Although acetylcholine is found in the central nervous system, it is unaffected in MLS, as the defect is only in the neuromusclar junctions and acetylcholine does not pass the blood-brain barrier. This distinguishes MLS from other acetylcholinesterase-deficiency syndromes or neurotoxin poisoning such as organophosphate poisoning.
How the disease progresses from stage I to stage II is not fully understood, but it is theorized that it may have to do with a decrease in quality of acetylcholinesterase over time, perhaps due to secondary factors affecting acetylcholinesterase production.
In some very rare cases, patients actually produce and release more acetylcholine than normal, exacerbating symptoms, and leading to seepage of acetylcholine into the blood stream. In these patients, excess acetylcholine can reach areas of the body normally unaffected by the disease (at the current stage), such as the blood vessels, heart, diaphragm, and GI. These patients thus don’t present as pure stage-I or stage-II patients, but rather as a hybrid of the two during severe exacerbations. Although with current enzyme treatments this form of the disease is more easily managed, it is considered a more severe presentation than traditional dual-stage MLS.
Before the realization that acetylcholinesterase deficiency was the mechanism of disease, diagnosis of MLS was tricky, with many patients being misdiagnosed as having cerebral palsy or simply muscular dystrophy of unknown etiology. Diagnosis was often one of elimination, after other disorders had been ruled out.
Today, a simple blood test for acetycholine (along with history) is often enough to make a diagnosis of MLS.
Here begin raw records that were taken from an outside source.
Lemma every_commit_proposal reason retry operation source proposal w :
  every (commit_proposal host reason retry operation source proposal) (published operation source proposal w) w.
Proof.
  unfold commit_proposal. eapply (every_bind _ _ _ (published operation source proposal w)).
  - pose proof (every_commit operation source proposal w) as Hc. revert Hc. unfold every, on_error.
    destruct (commit_replacement_durably _ _ _ _ w) as [[w1 [[]|e|r]]|]; [by left| |by right|done]. intros H1.
    assert (Hf : silent (let! _ := commit_failed host reason retry operation e in mfail (A := unit) e)).
    { apply silent_bind; [|done]. intros. unfold commit_failed. destruct e; try apply silent_ret.
      - apply silent_bind; [apply silent_policy|intros _]. apply silent_bind; [by eapply silent_automatic_end|intros _].
        by eapply silent_terminal.
      - destruct error; try apply silent_ret. by eapply silent_terminal. }
    specialize (Hf w1). revert Hf. unfold every, mbind_.
    destruct (commit_failed _ _ _ _ _ w1) as [[w2 [[]|e2|r]]|]; intros H2; try done; right; by rewrite H2.
  - by intros e w1 [?|[? _]]; [left|right].
  - by intros r w1 [?|[? _]]; [left|right].
  - intros [] w1 [Hr|[_ []]]; [|done]. eapply every_mono; [apply every_published; [|exact Hr]|intros o w2 H2; by left].
    apply silent_bind; [by eapply silent_terminal|intros _]. apply silent_bind; [by eapply silent_is_cancelled|].
    intros []; [|apply silent_ret]. apply silent_bind; [apply silent_policy|intros _].
    apply silent_bind; [by eapply silent_automatic_end|intros _]. apply silent_fail.
Qed.

Lemma after_compaction_true reason retry estimator w w' compacted e :
  after_compaction host setup reason retry estimator w = Some (w', Ok (compacted, e)) -> compacted = true.
Proof.
  unfold after_compaction, mbind_. repeat case_match; try done; by intros [= _ <- _].
Qed.

(** An automatic compaction replaced the conversation. *)
Definition compacted (source : list AgentMessage) (w' : RunEnv) : Prop :=
  exists operation before turn retained proposal,
    source = before ++ turn ++ retained /\
    accepted (su_automatic_compaction setup) source retained proposal /\ published_as host operation source proposal w'.
Definition atomic (w : RunEnv) (o : Outcome CoreError (bool * ContextEstimator)) (w' : RunEnv) : Prop :=
  (talk w' = talk w /\ forall estimator, o <> Ok (true, estimator)) \/
  (compacted (as_messages (w_agent w)) w' /\ forall estimator, o <> Ok (false, estimator)).

Lemma atomic_unchanged {A} (m : M A) (k : A -> M (bool * ContextEstimator)) w0 w :
  silent m -> talk w = talk w0 -> (forall a w', talk w' = talk w0 -> every (k a) (atomic w0) w') ->
  every (mbind_ m k) (atomic w0) w.
Proof. intros Hm Hw Hk. apply every_after; [done|..]; intros ? w' H1; rewrite Hw in H1; [by left|by left|by apply Hk]. Qed.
Until 2006, treatment was largely devoted to maximizing function and minimizing pain through physical therapy and various muscle relaxants. Today, however, patients have access to enzyme-replacement therapy, which has revolutionized treatment of the disease.
Much like insulin for diabetics, MLS patients can dose themselves with replacement acetycholinesterase, decreasing blood and local acetylcholine levels, and minimizing symptoms. Early studies indicate that children who are diagnosed early and who begin rigorous treatment with enzyme replacement can minimize symptoms enough as to lead nearly normal lives. So far, early evidence indicates that enzyme replacement can vastly extend the lifespans of those with the disease, since stage II onset is greatly delayed and even possibly diverted in some patients.
However, access to enzyme therapy is limited due to the inherent instability of the enzyme and difficulty in producing it en masse, meaning many MLS patients must suffer without it until advances can be developed in its production, distribution, and cost.
Many patients, especially those suffering from the rarer variant in which excess acetylcholine is produced, can benefit from a low-choline diet, which minimizes the body’s ability to synthesize acetylcholine. However, acetylcholine is essential for proper nerve function (and choline is an essential nutrient), and thus cannot be completely eliminated from the diet. Likewise, due to the effects severe shifts of acetylcholine can cause, dosage of enzyme therapy must be carefully monitored and adjusted to prevent untoward side effects.
Dr. Ira Schwartz
Considered one of the foremost experts on MLS in the world, he founded a research and treatment clinic in New York City in 1980, devoted to researching new treatments for the disease as well as training nurses and therapists to ameliorate the lives of those afflicted by the disease. Largely due to a significant influx of private funding in 2005, Dr. Schwartz was able to develop an enzyme-replacement therapy, the first true treatment for MLS. He currently has expanded his clinic to both increase the amount of research as well as number of patients under his care, and is currently working on an improved enzyme treatment. In addition, his researchers are currently exploring the possible genetic origins of the disease in the hopes of one day finding a cure.